In 1954, the remains of three Russian prisoners of war, who were shot by men of the SS in the last days of the war in Oberweyer and had been buried there under the direction of the local mayor, were reburied in Dietkirchen. In 1959, at the site of the no-longer-maintained French monument, the city of Limburg erected a memorial stone for the Russian dead. Between 1998 and 2005, the entire cemetery was fundamentally renovated.

=== Incorporation into Limburg ===
In 1971, within the framework of territorial reform in Hesse, Dietkirchen lost its independence and became the first of the surrounding villages to be incorporated into the City of Limburg. Since 2001, Dietkirchen has been part of the Hessian village renewal program. Supported by funding from this program, several old agriculture buildings, particularly on Brunnenstraße and Limburgerstraße, were renovated and converted into homes.

== City partnership ==
 The twinning of Limburg with Oudenburg, Belgium had its origin in an initiative of the municipality of Dietkirchen shortly before its incorporation into Limburg.

==Sources==
- Wolf-Heino Struck : Das Stift St. Lubentius in Dietkirchen (The College of St. Lubentius in Dietkirchen), Walter de Gruyter, Berlin 1986 (Part of the series Germania Sacra).
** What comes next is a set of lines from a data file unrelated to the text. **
(** C11: the arena map refines a finite map.  The new map is empty.  Inserting a new key, while
    an id is left, adds it, and inserting a present key panics; removal deletes a key and
    returns its value; [get] and [set] read and replace it; [pred] gives the greatest entry up
    to a key, after looking at 45 nodes at most, and [succ] the least entry from a key on; a
    range visit gives exactly the entries in the range, in key order, within its fixed stack.
    No operation panics or runs on.  The slots and the capacity are those the counter replica
    predicts, and the structural check succeeds. *)
Theorem avl_refines m M : represents m M →
  represents new ∅ ∧ len m = base.size M ∧ check m = Ok () ∧
  (∀ k v, M !! k = None → Z.of_nat (len m) < NIL →
    ∃ m', insert m k v = @Ok E _ m' ∧ represents m' (<[k := v]> M) ∧ shadow m' = shadow_alloc (shadow m)) ∧
  (∀ k v, is_Some (M !! k) → insert m k v = @Panic E _) ∧
  (∀ k, ∃ m', remove m k = @Ok E _ (m', M !! k) ∧ represents m' (delete k M) ∧
    shadow m' = if decide (M !! k = None) then shadow m else shadow_release (shadow m)) ∧
  (∀ k, get m k = @Ok E _ (M !! k)) ∧
  (∀ k v, ∃ m', set m k v = @Ok E _ (m', bool_decide (is_Some (M !! k))) ∧
    represents m' (if decide (is_Some (M !! k)) then <[k := v]> M else M) ∧ shadow m' = shadow m) ∧
  (∀ k work, ∃ o w, pred_counted m k work = @Ok E _ (o, (work + w)%nat) ∧ (w ≤ 45)%nat ∧
    best (λ a b, b ≤ a) M (λ a, a ≤ k) o) ∧
  (∀ k, ∃ o, succ m k = @Ok E _ o ∧ best (λ a b, a ≤ b) M (λ a, k ≤ a) o) ∧
  (∀ S lo hi (visit : S → Z → Z → S) s, ∃ es, range_visit m lo hi visit s =
      @Ok E _ (foldl (λ s e, visit s e.1 e.2) s es) ∧ StronglySorted key_lt es ∧
    ∀ k v, (k, v) ∈ es ↔ M !! k = Some v ∧ lo ≤ k ≤ hi) ∧
  (∀ alloc c, match try_reserve_slots alloc c m with
    | Ok m' => represents m' M ∧ (c ≤ cap m')%nat ∧ length (nodes m') = length (nodes m) ∧ nfree m' = nfree m
    | Err _ => (cap m < c)%nat ∧ ∃ c', alloc c' = false
    | Panic => False
    end).
Proof.
  intros (t & fl & A & HM). split; [apply represents_new|].
  split; [rewrite (arena_len _ _ _ A); symmetry; apply size_of; [apply A|done]|].
  split; [by eapply check_represents|]. split; [by eapply insert_represents|].
  split. { intros k v [v' Hv]. eapply insert_dup; [done|]. apply list_elem_of_fmap. exists (k, v'). split; [done|by apply HM]. }
  split; [by eapply remove_represents|]. split; [by eapply get_represents|]. split; [by eapply set_represents|].
  split; [by eapply pred_represents|]. split; [by eapply succ_represents|].
  split; [intros S; by eapply range_represents|]. by eapply reserve_represents.
Qed.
- Marie-Luise Crone: Dietkirchen, Geschichte eines Dorfes im Schatten des St. Lubentiusstifts (Dietkirchen, History of a Village in the shadow of St. Lubentius Church), Magistrat der Kreisstadt Limburg an der Lahn, 1991, ISBN 3-9802789-0-5.
- Wilhelm Schäfer: Die Baugeschichte der Stiftskirche St. Lubentius zu Dietkirchen im Lahntal (The architectural history of the Collegiate Church of St. Lubentius of Dietkirchen in the Lahn Valley), self-published by the Historical Commission for Nassau, Wiesbaden 1966.
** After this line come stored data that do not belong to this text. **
Lemma length_tree_arcs tree : length (tree_arcs tree) = tree_count tree.
Proof.
  destruct tree as [col [base|]]; unfold tree_arcs, tree_count, parent_arcs, leaf_arcs; cbn [fst snd]; [|done].
  by rewrite length_app, !length_fmap, !length_seq.
Qed.

Lemma length_all_witnesses hits : ∀ id, length (all_witnesses id hits) = sum_list_with (hit_pairs columns) hits.
Proof.
  induction hits as [|hit hits IH]; intros id; cbn [all_witnesses sum_list_with]; [done|].
  rewrite length_app, IH. f_equal. unfold hit_witnesses, hit_pairs. destruct (columns !! _) as [col|]; [|done].
  destruct (long col hit); [done|]. unfold precedents. by rewrite length_fmap, length_seq.
Qed.

(** [selfdep] after the marks. *)
Lemma marks_lookup hits sd u : u < length sd → (∀ hit, hit ∈ hits → hit_reader hit < length sd) →
  ∀ v, foldl (flip mark) sd hits !! u = Some v → (v = 1%Z ∧ covers hits u u) ∨ (sd !! u = Some v ∧ ¬ covers hits u u).
Proof.
  revert sd. induction hits as [|hit hits IH]; intros sd Hu Hr v; cbn [foldl].
  { intros Hv. right. split; [done|]. by intros (h & ?%elem_of_nil & _). }
  assert (Hlen : length (flip mark sd hit) = length sd) by (unfold flip, mark; case_match; by rewrite ?length_insert).
  intros Hv. destruct (IH (flip mark sd hit)) with (v := v) as [[-> Hc]|[Hs Hc]].
  - by rewrite Hlen.
  - intros h Hh. rewrite Hlen. apply Hr. by right.
  - done.
  - left. split; [done|]. destruct Hc as (h & Hh & ?). exists h. split; [by right|done].
  - unfold flip, mark in Hs. destruct (_ && _) eqn:E.
    + rewrite andb_true_iff, Nat.leb_le, Nat.ltb_lt in E. destruct (decide (u = hit_reader hit)) as [->|Hne].
      * rewrite list_lookup_insert_eq in Hs by done. left. split; [congruence|]. exists hit. split; [by left|]. split; [done|lia].
      * rewrite list_lookup_insert_ne in Hs by done. right. split; [done|]. intros (h & [->|Hh]%elem_of_cons & Hrd & Hc'); [done|].
        apply Hc. by exists h.
    + right. split; [done|]. intros (h & [->|Hh]%elem_of_cons & Hrd & Hc'); [|apply Hc; by exists h].
      rewrite andb_false_iff, Nat.leb_gt, Nat.ltb_ge in E. lia.
Qed.

Lemma length_marks hits : ∀ sd, length (foldl (flip mark) sd hits) = length sd.
Proof.
  induction hits as [|hit hits IH]; intros sd; cbn [foldl]; [done|]. rewrite IH. unfold flip, mark. case_match; by rewrite ?length_insert.
Qed.

End filling_lists.

Section filling.
Context {S X : Type} (checkpoint : S → Z → X + S) (scratch arc_limit : option Z) (bad : Prop).
Context (real : nat) (columns : list Column) (bases : list (option nat)) (nodes : nat).
Context (Hpart : partition 0 columns real).
Abbreviation runs := (runs (S := S) (emit_errs checkpoint scratch arc_limit bad)).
- Schulchronik Dietkirchen: 1825 - 1969 (School Chronicle of Dietkirchen: 1825 - 1969), Magistrat der Kreisstadt Limburg an der Lahn, 2002.
- Lorenz Müller: St. Lubentius und Dietkirchen an der Lahn, Eine Untersuchung (St. Lubentius and Dietkirchen an der Lahn, An investigation), self-published by the author, 1969.
- Wilhelm Schäfer: Die Stiftskirche St. Lubentius und Juliana zu Dietkirchen im Lahntal (The Collegiate Church of St. Lubentius and Juliana of Dietkirchen in the Lahn Valley), Darmstadt 1964.
- Wolf-Heino Struck: Das Nekrologium II des St. Lubentius-Stiftes zu Dietkirchen ad Lahn, Mainz, Ges. f. Mittelrhein. Kirchengeschichte, 1969.